In the lead essay, John Cotter reviews the handsome new edition of Burgess’ Earthly Powers, on which he has me sold: “Burgess has found a place for everything in Earthly Powers: Hollywood, Nazis, gay marriage, British dentistry, black magic, Black Power, even A Clockwork Orange.… What’s amazing is that it all works. It works beautifully.” It’s not easy to do justice to a marvelously complex novel like Earthly Powers in one review, though, so Cotter and Steve Donoghue proceed to have a very comprehensive chat about it—including the cover art and type—asking (and weighing in on) the question, “Who reads big smart novels?”
Greg Waldmann shows that there’s far more to Burgess and music than Beethoven’s Ninth, and in fact that he was a composer before he was a writer—”his wanted and less-wanted vocations,” in that order.
Sam Sacks looks at Burgess’ reviewing career, which he “took to … with a kind of self-flagellatory zeal for which a lifetime of Catholicism had trained him.” (He was fired from his position as fiction editor of the Yorkshire Post for reviewing his own pseudonymously published novel.)
Kennen McCarthy gives us a glimpse into Burgess’ contribution to Time-Life’s The Great Cities series: New York: “It illustrates how terrifying it must have been to be a New Yorker in the 1970s, then cushions the blow with fond experiences and fascinating historical background; the entire book is riotously bipolar.”
And, to give A Clockwork Orange its due, Justin Hickey revisits both the book and the movie.
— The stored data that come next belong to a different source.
(** The TCP branch does not return: the packet it was made from goes on as any other. *)
Definition test_output (t : test_options) (p : packet) : action :=
  andthen (announce "output" p) (fun s =>
    let protocol := get_ip_protocol p in
    let others s := p ← maybe_insert t p; log_and_accept (logging_ t) p s in
    if protocol =? UDP then
      packet ← new_udp_packet uninitialised p;
      packet ← maybe_insert (H := udp_shimmable) t packet;
      log_and_accept (logging_ t) packet s
    else if protocol =? TCP then
      packet ← new_tcp_packet uninitialised p;
      packet ← maybe_insert (H := tcp_shimmable uninitialised) t packet;
      s ← log_and_accept (H := tcp_shimmable uninitialised) (logging_ t) packet s;
      others s
    else others s).

(** Neither branch returns. *)
Definition test_forward (t : test_options) (p : packet) : action :=
  andthen (announce "forward" p) (fun s =>
    let protocol := get_ip_protocol p in
    s ← (if protocol =? UDP then packet ← new_udp_packet uninitialised p; log_and_accept (logging_ t) packet s else Done s);
    s ← (if protocol =? TCP then packet ← new_tcp_packet uninitialised p; log_and_accept (H := tcp_shimmable uninitialised) (logging_ t) packet s else Done s);
    log_and_accept (logging_ t) p s).

Definition print_packet {T} `{Printable T} (p : T) : action :=
  andthen (print (to_s_format (T := T))) (andthen (print (to_s p)) (print "")).

Definition test_handler (t : test_options) : Handler :=
  {| on_input := test_input t; on_output := test_output t; on_forward := test_forward t;
     on_prerouting := default_method; on_postrouting := default_method |}.

(** [create_handler]: no return statement is reached for another name. *)
Inductive handler_class := DefaultHandler | TestHandler.

Definition create_handler (name : string) : outcome handler_class :=
  if String.eqb name "default" then Done DefaultHandler
  else if String.eqb name "test" then Done TestHandler
  else Fault MissingReturn.

(** The virtual [parse_options]: [results] are those of [getopt_long] with the handler's table. *)
Definition handler_parse_options (c : handler_class) (results : list getopt_result) : outcome Handler :=
  match c with
  | DefaultHandler => Done default_handler
  | TestHandler => t ← test_parse_options results; Done (test_handler t)
  end.

(** ** The main program (core/wifu.cc) *)

Definition main_long_options : list long_option :=
  [{| opt_name := "verbose"; opt_has_arg := false |}; {| opt_name := "flush-iptables"; opt_has_arg := false |};
   {| opt_name := "interface"; opt_has_arg := true |}; {| opt_name := "config"; opt_has_arg := true |};
   {| opt_name := "handler"; opt_has_arg := true |}].

Record settings := {
  set_verbose : bool;
  flush_iptables_ : bool;
  interface_ : option string;
  config_file_ : option string;
  handler_ : Handler }.

Definition parse_options (results handler_results : list getopt_result) : outcome settings :=
  o ← parse main_long_options results no_options;
  c ← (if present "handler" o then name ← deref (argument "handler" o); create_handler name else Done DefaultHandler);
  h ← handler_parse_options c handler_results;
  Done {| set_verbose := present "verbose" o;
          flush_iptables_ := present "flush-iptables" o;
          interface_ := if present "interface" o then argument "interface" o else Some "wlan0";
          config_file_ := if present "config" o then argument "config" o else Some "wifu.conf";
          handler_ := h |}.

(** *** setup_iptables

    The lines that [while (!file.eof()) getline(file, line)] sees: a final newline is
    followed by one more, empty, line. *)
Fixpoint lines_of (cs : list Ascii.ascii) (line : list Ascii.ascii) : list (list Ascii.ascii) :=
  match cs with
  | [] => [line]
  | c :: cs => if bool_decide (c = Ascii.ascii_of_nat 10) then line :: lines_of cs [] else lines_of cs (line ++ [c])%list
  end.

Definition file_lines (content : string) : list string := map String.string_of_list_ascii (lines_of (String.list_ascii_of_string content) []).

(** Lines that are neither empty nor comments. *)
Definition is_rule (line : string) : bool :=
  match line with EmptyString => false | String c _ => negb (Ascii.eqb c "#"%char) end.

(** The commands given to [system()]; no file, no rules. *)
Definition setup_iptables (add flush : bool) (file : option string) : list string :=
  ((if add && flush then ["iptables -t mangle -F"] else []) ++
   match file with
   | None => []
   | Some content =>
       map (fun line => (if add then "iptables -t mangle -A " else "iptables -t mangle -D ") +:+ line)
         (List.filter is_rule (file_lines content))
   end)%list.

(** *** Netfilter queues

    The callbacks: the packet is made in the receive buffer, without a copy. *)
Definition callback (filter : Filter) (h : Handler) (id payload_length : Z) (payload : mem) : action := fun s =>
  p ← new_packet uninitialised id payload_length payload filter false;
  (match filter with
   | input => on_input h
   | output => on_output h
   | forward => on_forward h
   | prerouting => on_prerouting h
   | postrouting => on_postrouting h
   end) p s.

(** The callback that [setup_nfq] registers for each queue number. *)
Definition queue_callbacks : list (nat * Filter) :=
  [(0, input); (1, output); (2, forward); (3, prerouting); (4, postrouting)]%nat.

Definition queue_filter (queue : nat) : option Filter :=
  snd <$> List.find (fun e => Nat.eqb (fst e) queue) queue_callbacks.

(** What one [recv] on the netlink socket gives: an error, with [ENOBUFS] apart, or a message
    that [nfq_handle_packet] hands to the callback of its queue, if there is one. *)
Inductive received :=
| Message (queue : nat) (id payload_length : Z) (payload : mem)
| RecvEnobufs
| RecvError.

Definition nfq_handle_packet (h : Handler) (queue : nat) (id payload_length : Z) (payload : mem) : action := fun s =>
  match queue_filter queue with Some f => callback f h id payload_length payload s | None => Done s end.

Inductive loop_state := Waiting | Left.
(** X22. /auth/me for an identity carried by a bearer token answers with the
    username and the role of the token; the answer has no user id and no
    permissions, the decoded token having neither an [id] nor a
    [permissions] field. *)
Theorem me_with_a_token
        (timeoutMs now date : Z) (req : Request) (payload : JwtPayload) :
  JS.truthy (sessionUserId req) = false ->
  bearer req = Some payload ->
  me timeoutMs now date req
  = (setUser (DecodedToken payload) req,
     MeOk None (jwt_username payload) (jwt_role payload) None
          (match req_session req with
           | Some sess => lastActivity sess
           | None => None
           end)).
Proof.
  intros Hanon Hb. unfold me.
  rewrite (requireAuth_anonymous timeoutMs now date req Hanon), Hb.
  unfold currentUser.
  rewrite (getUserFromSession_anonymous (setUser _ req)) by exact Hanon.
  reflexivity.
Qed.

End AuthFlows.

(* ------------------------------------------------------------------ *)
(** ** Header sanitisation and bot detection *)

Section SecurityProps.

Import Security.

Lemma get_delete_same (k : string) (h : Headers) :
  header_get k (header_delete k h) = None.
Proof.
  unfold header_get, header_delete.
  induction h as [|[k0 v0] h IH]; [reflexivity|].
  cbn [filter fst]. destruct (String.eqb_spec k0 k) as [->|Hne]; cbn [negb].
  - exact IH.
  - cbn [find fst]. destruct (String.eqb_spec k0 k); [contradiction | exact IH].
Qed.

Lemma get_delete_other (k k' : string) (h : Headers) :
  k <> k' -> header_get k (header_delete k' h) = header_get k h.
Proof.
  intros Hne. unfold header_get, header_delete.
  induction h as [|[k0 v0] h IH]; [reflexivity|].
  cbn [filter find fst].
  destruct (String.eqb_spec k0 k') as [->|Hne']; cbn [negb].
  - destruct (String.eqb_spec k' k); [congruence | exact IH].
  - cbn [find fst]. destruct (String.eqb_spec k0 k); [reflexivity | exact IH].
Qed.

Lemma get_set_same (k v : string) (h : Headers) :
  header_get k (header_set k v h) = Some v.
Proof.
  unfold header_get. induction h as [|[k0 v0] h IH]; cbn [header_set].
  - cbn [find fst]. rewrite String.eqb_refl. reflexivity.
  - destruct (String.eqb_spec k0 k) as [->|Hne]; cbn [find fst].
    + rewrite String.eqb_refl. reflexivity.
    + destruct (String.eqb_spec k0 k); [contradiction | exact IH].
Qed.

Lemma get_set_other (k k' v : string) (h : Headers) :
  k <> k' -> header_get k (header_set k' v h) = header_get k h.
Proof.
  intros Hne. unfold header_get.
  induction h as [|[k0 v0] h IH]; cbn [header_set].
  - cbn [find fst]. destruct (String.eqb_spec k' k); [congruence | reflexivity].
  - destruct (String.eqb_spec k0 k') as [->|Hne']; cbn [find fst].
    + destruct (String.eqb_spec k' k); [congruence | reflexivity].
    + destruct (String.eqb_spec k0 k); [reflexivity | exact IH].
Qed.

Lemma delete_absent (k : string) (h : Headers) :
  header_get k h = None -> header_delete k h = h.
Proof.
  unfold header_get, header_delete.
  induction h as [|[k0 v0] h IH]; [reflexivity|].
  cbn [find filter fst].
  destruct (String.eqb k0 k); [discriminate|]. cbn [negb].
  intros H. rewrite (IH H). reflexivity.
Qed.

Lemma delete_set (k k' v : string) (h : Headers) :
  k <> k' ->
  header_delete k (header_set k' v h) = header_set k' v (header_delete k h).
Proof.
  intros Hne. unfold header_delete.
  induction h as [|[k0 v0] h IH]; cbn [header_set filter fst].
  - destruct (String.eqb_spec k' k); [congruence | reflexivity].
  - destruct (String.eqb_spec k0 k') as [->|Hne'].
    + cbn [filter fst].
      destruct (String.eqb_spec k' k); [congruence|]. cbn [negb header_set].
      rewrite String.eqb_refl. reflexivity.
    + cbn [filter fst].
      destruct (String.eqb_spec k0 k) as [->|Hk]; cbn [negb].
      * exact IH.
      * cbn [header_set].
        destruct (String.eqb_spec k0 k'); [contradiction|].
        rewrite IH. reflexivity.
Qed.

Lemma set_set (k v : string) (h : Headers) :
  header_set k v (header_set k v h) = header_set k v h.
Proof.
  induction h as [|[k0 v0] h IH]; cbn [header_set].
  - rewrite String.eqb_refl. reflexivity.
  - destruct (String.eqb k0 k) eqn:E; cbn [header_set]; rewrite E.
    + reflexivity.
    + rewrite IH. reflexivity.
Qed.

(** X19. After [sanitizeHeaders] the headers x-forwarded-host,
    x-cluster-client-ip and x-real-ip are absent; x-forwarded-for keeps the
    value the client sent when it sent a non-empty one and is set to the
    address of the connection otherwise; every other header is left as it
    was; and sanitising twice is the same as sanitising once. *)
Theorem sanitizeHeaders_effect (ip : string) (h : Headers) :
  let h' := sanitizeHeaders ip h in
  header_get "x-forwarded-host" h' = None /\
  header_get "x-cluster-client-ip" h' = None /\
  header_get "x-real-ip" h' = None /\
  (JS.truthy (header_get "x-forwarded-for" h) = true ->
   header_get "x-forwarded-for" h' = header_get "x-forwarded-for" h) /\
  (JS.truthy (header_get "x-forwarded-for" h) = false ->
   header_get "x-forwarded-for" h' = Some ip) /\
  (forall k,
      k <> "x-forwarded-host" -> k <> "x-cluster-client-ip" ->
      k <> "x-real-ip" -> k <> "x-forwarded-for" ->
      header_get k h' = header_get k h) /\
  sanitizeHeaders ip h' = h'.
Proof.
  intros h'. subst h'. unfold sanitizeHeaders.
  set (D := header_delete "x-real-ip"
              (header_delete "x-cluster-client-ip"
                 (header_delete "x-forwarded-host" h))).
  assert (Hxff : header_get "x-forwarded-for" D
                 = header_get "x-forwarded-for" h).
  { subst D. rewrite !get_delete_other by discriminate. reflexivity. }
  assert (H1 : header_get "x-forwarded-host" D = None).
  { subst D. rewrite !get_delete_other by discriminate.
    apply get_delete_same. }
  assert (H2 : header_get "x-cluster-client-ip" D = None).
  { subst D. rewrite get_delete_other by discriminate.
    apply get_delete_same. }
  assert (H3 : header_get "x-real-ip" D = None).
  { subst D. apply get_delete_same. }
  assert (Hother : forall k,
             k <> "x-forwarded-host" -> k <> "x-cluster-client-ip" ->
             k <> "x-real-ip" -> header_get k D = header_get k h).
  { intros k K1 K2 K3. subst D. rewrite !get_delete_other by assumption.
    reflexivity. }
  assert (HD : header_delete "x-real-ip"
                 (header_delete "x-cluster-client-ip"
                    (header_delete "x-forwarded-host" D)) = D).
  { rewrite (delete_absent "x-forwarded-host" D H1).
    rewrite (delete_absent "x-cluster-client-ip" D H2).
    apply (delete_absent "x-real-ip" D H3). }
  rewrite Hxff.
  destruct (JS.truthy (header_get "x-forwarded-for" h)) eqn:Ht; cbn [negb].
  - repeat split; try assumption.
    + intros _. exact Hxff.
    + discriminate.
    + intros k K1 K2 K3 _. apply Hother; assumption.
    + rewrite HD, Hxff, Ht. reflexivity.
  - repeat split.
    + rewrite get_set_other by discriminate. exact H1.
    + rewrite get_set_other by discriminate. exact H2.
    + rewrite get_set_other by discriminate. exact H3.
    + discriminate.
    + intros _. apply get_set_same.
    + intros k K1 K2 K3 K4. rewrite get_set_other by assumption.
      apply Hother; assumption.
    + rewrite !delete_set by discriminate. rewrite HD, get_set_same.
      destruct (JS.truthy (Some ip)); cbn [negb];
        [reflexivity | apply set_set].
Qed.
Lemma users_relay_reaches_addressee_witness :
  UsersServer.step UsersServer.reconnected
    (UsersServer.Recv 2 (UsersServer.RecvCallUser
                           (VObj [("targetUserId", VNum 1); ("offer", VStr "sdp1")])))
  = Some (UsersServer.reconnected, [(1, UsersService.incomingCall 2 (VStr "sdp1"))])
  ∧ UsersServer.clients UsersServer.reconnected !! 1 = Some 1%Z.
Proof.
  assert (UsersServer.step UsersServer.reconnected
            (UsersServer.Recv 2 (UsersServer.RecvCallUser
                                   (VObj [("targetUserId", VNum 1); ("offer", VStr "sdp1")])))
          = Some (UsersServer.reconnected, [(1, UsersService.incomingCall 2 (VStr "sdp1"))]))
    as Hstep by (vm_compute; reflexivity).
  split; [exact Hstep|].
  destruct (users_relay_reaches_addressee UsersServer.reconnected UsersServer.reconnected 2 2
              (UsersServer.RecvCallUser
                 (VObj [("targetUserId", VNum 1); ("offer", VStr "sdp1")]))
              [(1, UsersService.incomingCall 2 (VStr "sdp1"))]) as [_ Hout].
  - apply users_reconnected_reachable.
  - vm_compute; reflexivity.
  - discriminate.
  - exact Hstep.
  - destruct (Hout 1 (UsersService.incomingCall 2 (VStr "sdp1")))
      as (_ & _ & target & Htarget & Hsk); [apply list_elem_of_here|].
    injection Htarget as <-. exact Hsk.
Defined.

(** X12. The users service keeps one socket per principal and deletes by
    principal id: in every reachable state, when a socket of [P] other than
    the one stored in [onlineUsers] disconnects, nothing is emitted, the
    stored socket stays connected as [P], but [P] is no longer online, so
    calls, answers and candidates addressed to [P] are dropped. *)
Theorem users_superseded_disconnect (s : UsersServer.Server) (old sk : SocketId) (P : Z) :
  UsersServer.reachable s →
  UsersServer.clients s !! old = Some P →
  UsersServer.onlineUsers s !! P = Some sk →
  sk ≠ old →
  ∃ s',
    UsersServer.step s (UsersServer.Recv old UsersServer.Disconnect) = Some (s', [])
    ∧ UsersServer.clients s' !! sk = Some P
    ∧ UsersServer.onlineUsers s' !! P = None
    ∧ ∀ uid data,
        get_prop data "targetUserId" = Some (VNum P) →
        UsersService.on_callUser (UsersServer.onlineUsers s') uid data
        = Some (UsersServer.onlineUsers s', [])
        ∧ UsersService.on_answerCall (UsersServer.onlineUsers s') uid data
          = Some (UsersServer.onlineUsers s', [])
        ∧ UsersService.on_iceCandidate (UsersServer.onlineUsers s') uid data
          = Some (UsersServer.onlineUsers s', []).
Proof.
  intros Hreach Hold HP Hne. destruct (users_reachable_inv s Hreach) as [Hok _].
  eexists. split; [|split; [|split]].
  - simpl. by rewrite Hold.
  - simpl. rewrite lookup_delete_ne by done. by apply Hok.
  - simpl. apply lookup_delete_eq.
  - intros uid data Hto. simpl.
    unfold UsersService.on_callUser, UsersService.on_answerCall,
      UsersService.on_iceCandidate, UsersService.on_disconnect.
    rewrite Hto. simpl. rewrite callUser_log_numeric.
    by rewrite lookup_delete_eq.
Qed.

Lemma users_superseded_disconnect_witness :
  ∃ s',
    UsersServer.step UsersServer.reconnected (UsersServer.Recv 0 UsersServer.Disconnect)
    = Some (s', [])
    ∧ UsersServer.clients s' !! 1 = Some 1%Z
    ∧ UsersServer.onlineUsers s' !! 1%Z = None.
Proof.
  destruct (users_superseded_disconnect UsersServer.reconnected 0 1 1)
    as (s' & Hstep & Hconn & Hoff & _).
  - apply users_reconnected_reachable.
  - vm_compute; reflexivity.
  - vm_compute; reflexivity.
  - lia.
  - exists s'. split; [exact Hstep|]. split; [exact Hconn | exact Hoff].
Defined.

(** * Properties of the reaction routes *)
Module ReactionFacts.
Import Reactions.

Section Helpers.
Implicit Types (rs : list Reaction) (r : Reaction) (e : string) (u : Z).

Lemma includes_spec u (l : list Z) : includes u l = true ↔ u ∈ l.
Proof.
  unfold includes. rewrite existsb_exists, list_elem_of_In. split.
  - intros (x & Hx & ->%Z.eqb_eq). done.
  - intros Hu. exists u. split; [done | apply Z.eqb_refl].
Qed.

Lemma includes_false u (l : list Z) : includes u l = false ↔ u ∉ l.
Proof.
  rewrite <- includes_spec. by destruct (includes u l).
Qed.

Lemma find_Some rs e r : find e rs = Some r → emoji r = e ∧ r ∈ rs.
Proof.
  unfold find. intros H. apply find_some in H as [Hin He].
  apply String.eqb_eq in He. split; [done|]. by apply list_elem_of_In.
Qed.

Lemma find_None rs e : find e rs = None ↔ e ∉ emoji <$> rs.
Proof.
  unfold find. induction rs as [|r rs IH]; csimpl.
  - split; [intros _; apply not_elem_of_nil | done].
  - destruct (String.eqb (emoji r) e) eqn:E.
    + apply String.eqb_eq in E. split; [done|]. intros H. exfalso. apply H.
      rewrite E. apply list_elem_of_here.
    + apply String.eqb_neq in E. rewrite IH, not_elem_of_cons.
      split; [by split | by intros [_ ?]].
Qed.

Lemma find_app rs l e :
  find e (rs ++ l) = match find e rs with Some r => Some r | None => find e l end.
Proof.
  unfold find. induction rs as [|r rs IH]; simpl; [done|].
  by destruct (String.eqb (emoji r) e).
Qed.

Lemma find_update_found rs e (f : Reaction → Reaction) :
  (∀ r, emoji (f r) = emoji r) →
  find e (update_found e f rs) = f <$> find e rs.
Proof.
  intros Hf. unfold find. induction rs as [|r rs IH]; simpl; [done|].
  destruct (String.eqb (emoji r) e) eqn:E; simpl.
  - by rewrite Hf, E.
  - by rewrite E.
Qed.
(** A [duckdb_write_modes] tree: [appender_direct] ran at every size, in
    nanoseconds, microseconds and seconds; [csv_copy] ran at one size;
    [in_memory_ctas] never ran. *)
Definition write_modes : node :=
  criterion [("duckdb_write_modes",
              Dir [("csv_copy",
                    Dir [("50000", case_new (estimates (JFloat 0.31) (JFloat 0.3)))]);
                   ("appender_direct",
                    Dir [("200000", case_base (estimates (JInt 2600000000) (JInt 2500000000)));
                         ("10000", case_base (estimates (JFloat 0.0038) (JFloat 0.0037)));
                         ("50000", case_base (estimates (JInt 4300) (JInt 4200)))])])].

(** A table as the first pass of [plot_duckdb_write_bench] leaves it. *)
Definition raw_times : Duckdb.table :=
  [("appender_direct",
    [(10000%Z, 0.0037%float); (50000%Z, 4200%float);
     (200000%Z, 2500000000%float)]);
   ("csv_copy", [(50000%Z, 4200%float)])].

End Examples.
Import Examples.

(** * Properties *)

(** ** Dictionaries *)

Lemma scontains_true {V} k (d : sdict V) :
  scontains k d = true <-> exists v, slookup k d = Some v.
Proof.
  unfold scontains, contains, slookup.
  destruct (lookup String.eqb k d); split; eauto; try discriminate.
  intros [v Hv]; discriminate.
Qed.
(** C5: on a network whose two version bytes differ, the script is chosen by
    the address's decoded version byte alone: the pay-to-pubkey-hash byte
    gives the P2PKH script, the pay-to-script-hash byte gives the P2SH script,
    and any other byte makes the call throw. *)
Theorem generateScript_by_version_byte :
  forall {SplitTx SignedTx : Type} (this : Provider SplitTx SignedTx) (address : string),
    pubKeyHash (_network this) <> scriptHash (_network this) ->
    let hash := addressToPubKeyHash this address in
    (addressType this address = pubKeyHash (_network this) ->
     generateScript this address = Ok ("76a914" ++ hash ++ "88ac")%string)
    /\ (addressType this address = scriptHash (_network this) ->
        generateScript this address = Ok ("a914" ++ hash ++ "87")%string)
    /\ (addressType this address <> pubKeyHash (_network this) ->
        addressType this address <> scriptHash (_network this) ->
        generateScript this address = Throw "Not a valid address:")
    /\ (forall other : string,
           hd_error (base58_decode this other) = hd_error (base58_decode this address) ->
           addressType this other = addressType this address).
Proof.
  intros SplitTx SignedTx this address Hdiff hash. unfold generateScript.
  repeat split.
  - intros Htype. rewrite Htype, String.eqb_refl. reflexivity.
  - intros Htype. rewrite Htype.
    destruct (String.eqb_spec (scriptHash (_network this)) (pubKeyHash (_network this)))
      as [Heq | _]; [now symmetry in Heq |].
    rewrite String.eqb_refl. reflexivity.
  - intros Hp Hs.
    destruct (String.eqb_spec (addressType this address) (pubKeyHash (_network this)));
      [contradiction |].
    destruct (String.eqb_spec (addressType this address) (scriptHash (_network this)));
      [contradiction | reflexivity].
  - intros other Hhead. rewrite !addressType_version_byte.
    destruct (base58_decode this other), (base58_decode this address);
      cbn [hd_error] in Hhead; try discriminate; [reflexivity |].
    now injection Hhead as ->.
Qed.

Lemma generateScript_by_version_byte_witness :
  let this := Sample.provider Sample.neverUsed Sample.noCoins in
  generateScript this "1BoatSLRHtKNngkdXEeobR76b53LETtpyT"
  = Ok "76a914000102030405060708090a0b0c0d0e0f1011121388ac"
  /\ generateScript this "3J98t1WpEZ73CNmQviecrnyiWrnqRhWNLy"
     = Ok "a914000102030405060708090a0b0c0d0e0f1011121387"
  /\ generateScript this "mipcBbFg9gMiCh81Kj8tqqdgoZub1ZJRfn"
     = Throw "Not a valid address:".
Proof.
  intros this.
  assert (Hdiff : pubKeyHash (_network this) <> scriptHash (_network this))
    by discriminate.
  split; [| split].
  - apply (proj1 (generateScript_by_version_byte
                    this "1BoatSLRHtKNngkdXEeobR76b53LETtpyT" Hdiff)).
    reflexivity.
  - apply (proj1 (proj2 (generateScript_by_version_byte
                           this "3J98t1WpEZ73CNmQviecrnyiWrnqRhWNLy" Hdiff))).
    reflexivity.
  - apply (proj1 (proj2 (proj2 (generateScript_by_version_byte
                                  this "mipcBbFg9gMiCh81Kj8tqqdgoZub1ZJRfn" Hdiff)))).
    + discriminate.
    + discriminate.
Defined.
Lemma ReadNextToken_current_token (l : Lexer) :
  forall t0 : Token,
  fst (ReadNextToken l) = Ok tt ->
  ReadNextToken (with_current_token l t0) = ReadNextToken l.
Proof.
  apply (ReadNextToken_ind (fun l r =>
           forall t0, fst r = Ok tt -> ReadNextToken (with_current_token l t0) = r));
    clear l.
  - intros l E t0 _. rewrite ReadNextToken_EOF by exact E.
    change (with_input (with_current_token l t0)
              (snd (peek (input_ (with_current_token l t0)))))
      with (with_current_token (with_input l (snd (peek (input_ l)))) t0).
    rewrite ParseEOF_current_token. reflexivity.
  - intros l b G B S IH t0 R.
    rewrite (ReadNextToken_LF (with_current_token l t0) b G B).
    unfold ParseLineEnd. cbn [with_current_token start_of_line_]. rewrite S.
    fold (with_current_token l t0). rewrite NextLine_current_token. apply IH, R.
  - intros l b G B S t0 _.
    rewrite (ReadNextToken_LF (with_current_token l t0) b G B).
    unfold ParseLineEnd. cbn [with_current_token start_of_line_]. rewrite S.
    fold (with_current_token l t0). rewrite NextLine_current_token. reflexivity.
  - intros l b G B IH t0 R.
    rewrite (ReadNextToken_HASH (with_current_token l t0) b G B). apply IH, R.
  - intros l b G B IH t0 R.
    rewrite (ReadNextToken_SPACE (with_current_token l t0) b G B).
    rewrite spaces_skipped_current_token. apply IH, R.
  - intros l c b G B Sig S Q t0 _.
    rewrite (ReadNextToken_significant (with_current_token l t0) c b G B Sig).
    cbn [with_current_token start_of_line_ current_indent_ line_indent_].
    rewrite S. destruct (Z.eqb_spec (current_indent_ l) (line_indent_ l)) as [|_];
      [contradiction|].
    cbn [andb negb]. f_equal. unfold ParseIndent.
    cbn [with_current_token start_of_line_ current_indent_ line_indent_].
    destruct (Z.ltb_spec (current_indent_ l) (line_indent_ l)); [reflexivity|].
    destruct (Z.ltb_spec (line_indent_ l) (current_indent_ l)); [reflexivity|]. lia.
  - intros l c b G B Sig Pend t0 R.
    rewrite (ReadNextToken_significant (with_current_token l t0) c b G B Sig).
    replace (start_of_line_ (with_current_token l t0)
             && negb (current_indent_ (with_current_token l t0)
                      =? line_indent_ (with_current_token l t0))) with false.
    2:{ cbn [with_current_token start_of_line_ current_indent_ line_indent_].
        destruct Pend as [->| ->]; [reflexivity|].
        rewrite Z.eqb_refl. symmetry. apply andb_false_r. }
    rewrite ParseToken_current_token; [reflexivity|].
    destruct (ParseToken l) as [[[]|e| |] l']; cbn [fst] in *; congruence.
Qed.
In non-Burgess news, Jeffrey Eaton reviews golden boy Nate Silver’s The Signal and the Noise: Why So Many Predictions Fail—But Some Don’t (spoiler alert: not many of Silver’s did).
Victoria Olsen talks about where she and E.M. Forster cross paths on her own Passage to India.
Virginia Konchan bestows on us an original poem, Annus Mirabilis of Mäda Primavesi.
Michael Gushue takes a look at Kathleen Rooney’s verse consideration of poet Weld Kees and his work, Robinson Alone—what Gushue calls “a genuine act of loving-kindness (caritas), from one artist to another.”
Douglass Shand-Tucci continues his American Aristocracy series, this month musing on Phillips Brooks, Trinity Church, and “Copley Square as transatlantic religious mecca.”
For your ergonomic ease—the man could give you carpal tunnel just clicking through his work in Open Letters Weekly—the prodigious Steve Donoghue rounds up A Year of Reviewing.
And from artist Rachel “No Relation” Burgess, the wonderful portrait of the man himself that graces the cover, both here and there.